CONSENT OF MASTER LESSOR
Master Lessor ("Master Lessor"), as landlord under the Master Lease dated October 14, 1999, attached hereto as Exhibit A ("Lease") , hereby consents to the foregoing Sublease by and between Southwall Technologies, Inc., a Delaware corporation ("Sublessor") and Digeo, Inc., a Delaware corporation ("Sublessee"). Said consent shall not, nor be deemed to, waive, amend or modify any provision of the Lease, nor shall said consent be deemed to be or constitute a consent to any further sublease or assignment or other future transaction (whether similar or dissimilar) whatsoever, which under the terms of the Lease requires Master Lessor's consent. Further, said consent shall not release, nor be deemed to release, Tenant from any of its covenants, agreements, liabilities, and obligations under or arising out of the Lease, and nor shall said consent constitute Master Lessor's consent to, or create or be deemed to create, any direct contractual privity between Master Lessor and Sublessee with respect to the Sublease (not-withstanding any provisions as may exist to the contrary in the Sublease). In providing said consent, Master Lessor makes no representations or warranties whatsoever, whether express or implied, regarding the physical or environmental condition of the Subleased Premises or Premises (including, without limitation, its habitability or suitability for any use or purpose or compliance with the Americans with Disabilities Act) or regarding any other condition affecting the Subleased Premises or Premises, and by its execution of this instrument Sublessee covenants and agrees not to sue and to forever release Master Lessor, and its trustees, officers, directors, agents and employees for and from any and all claims, losses, damages, causes of action, and liabilities arising out of hazardous substances or groundwater contamination presently existing on, under or emanating from the Premises or any part thereof.
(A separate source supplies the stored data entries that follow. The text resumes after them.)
(* ===== verification/Tracer.v ===== *)
(** * The SQL tracer ([internal/db/sql_debug_tracer.go])

    Hooks around every statement of a connection: transactions whose order
    number marks a load test are sampled, their statements timed, and a summary
    is logged once, when the transaction that wrote the event ends.  A log line
    is a value; the texts of durations are left to the logger. *)

From S2P Require Import Prelude GoBase Config Codes Encoding Json.
From stdpp Require Import base gmap list strings.
From Stdlib Require Import ZArith Lia.

Local Open Scope string_scope.
Local Open Scope Z_scope.

(** ** Texts *)

(** [strings.Contains(s, sub)]. *)
Fixpoint Contains (s sub : string) : bool :=
  HasPrefix s sub || match s with "" => false | String _ s' => Contains s' sub end.

(** The rune of white space at the front of a text, in bytes; 0 if none. *)
Definition spaceLen (s : string) : nat :=
  match s with
  | "" => 0
  | String c s1 =>
      if space1 c then 1 else
      match s1 with
      | String c2 (String c3 _) => if space2 c c2 then 2 else if space3 c c2 c3 then 3 else 0
      | String c2 "" => if space2 c c2 then 2 else 0
      | "" => 0
      end
  end%nat.

(** [strings.Fields]: [word] holds the bytes of the current field, reversed. *)
Fixpoint fields (fuel : nat) (word : string) (s : string) : list string :=
  let flush := if String.eqb word "" then [] else [srev word] in
  match fuel, s with
  | S k, String c s' =>
      match spaceLen s with
      | O => fields k (String c word) s'
      | n => flush ++ fields k "" (sdrop n s)
      end
  | _, _ => flush
  end.
Definition Fields (s : string) : list string := fields (String.length s) "" s.

Definition compactSQL (sql : string) : string :=
  let compact := stringsJoin " " (Fields sql) in
  if 240 <? slen compact then stake 240 compact ++ "..." else compact.

(** The name in the [-- name: X :one] comment that sqlc puts first. *)
Fixpoint queryNameOf (lines : list string) : string :=
  match lines with
  | [] => ""
  | line :: lines' =>
      let trimmed := TrimSpace line in
      if String.eqb trimmed "" then queryNameOf lines'
      else if negb (HasPrefix trimmed "-- name:") then ""
      else match Fields trimmed with _ :: _ :: name :: _ => TrimSpace name | _ => "" end
  end.
Definition extractSQLCQueryName (sql : string) : string := queryNameOf (splitOn 10 sql).

Definition queryDisplayName (queryName sql : string) : string :=
  if String.eqb (TrimSpace queryName) "" then
    let trimmed := TrimSpace sql in
    "raw_sql:" ++ (if 48 <? slen trimmed then stake 48 trimmed ++ "..." else trimmed)
  else queryName.

Definition sqlIsTxnEnd (sqlLower : string) : bool :=
  let trimmed := TrimSpace sqlLower in HasPrefix trimmed "commit" || HasPrefix trimmed "rollback".
Definition sqlIsTxnBegin (sqlLower : string) : bool := HasPrefix (TrimSpace sqlLower) "begin".

Definition scenarioFromOutTradeNo (outTradeNo : string) : string :=
  let no := TrimSpace outTradeNo in
  if HasPrefix no "ord_perf_book_to_book_transfer_" then "book_to_book_transfer"
  else if HasPrefix no "ord_perf_book_to_book_refund_" then "book_to_book_refund"
  else if HasPrefix no "ord_perf_book_transfer_" then "book_transfer"
  else if HasPrefix no "ord_perf_book_refund_" then "book_refund"
  else if HasPrefix no "ord_perf_transfer_" then "transfer"
  else if HasPrefix no "ord_perf_refund_" then "refund" else "".

Definition isTruthyEnv (raw : string) : bool :=
  let v := ToLower (TrimSpace raw) in
  existsb (String.eqb v) ["1"; "true"; "t"; "yes"; "y"; "on"].

(** ** Arguments *)

(** A statement argument by its Go type; pointers may be nil, the pgtype
    values may be invalid (NULL). *)
Inductive arg : Type :=
| ArgNil
| ArgString (s : string)
| ArgBytes (s : string)
| ArgText (valid : bool) (s : string)
| ArgTextPtr (t : option (bool * string))
| ArgUUID (valid : bool) (u : Z)
| ArgUUIDPtr (u : option (bool * Z))
| ArgOther.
By its execution of this instrument, Sublessee acknowledges and agrees that the Sublease is and shall remain at all times subject and subordinate in all respects to the Lease, and Sublessee further agrees to indemnify, defend and hold Master Lessor harmless on the same terms and conditions that Sublessor has agreed to indemnify, defend and hold Master Lessor harmless under Paragraph 18 of the Lease (with each reference to the "Premises", "Tenant", "Landlord" and "Paragraph 7" contained therein being deemed to refer to the Subleased Premises, Sublessee, Master Lessor, and the Sublease, respectively). Said indemnity by Sublessee shall survive the expiration or sooner termination of the Sublease.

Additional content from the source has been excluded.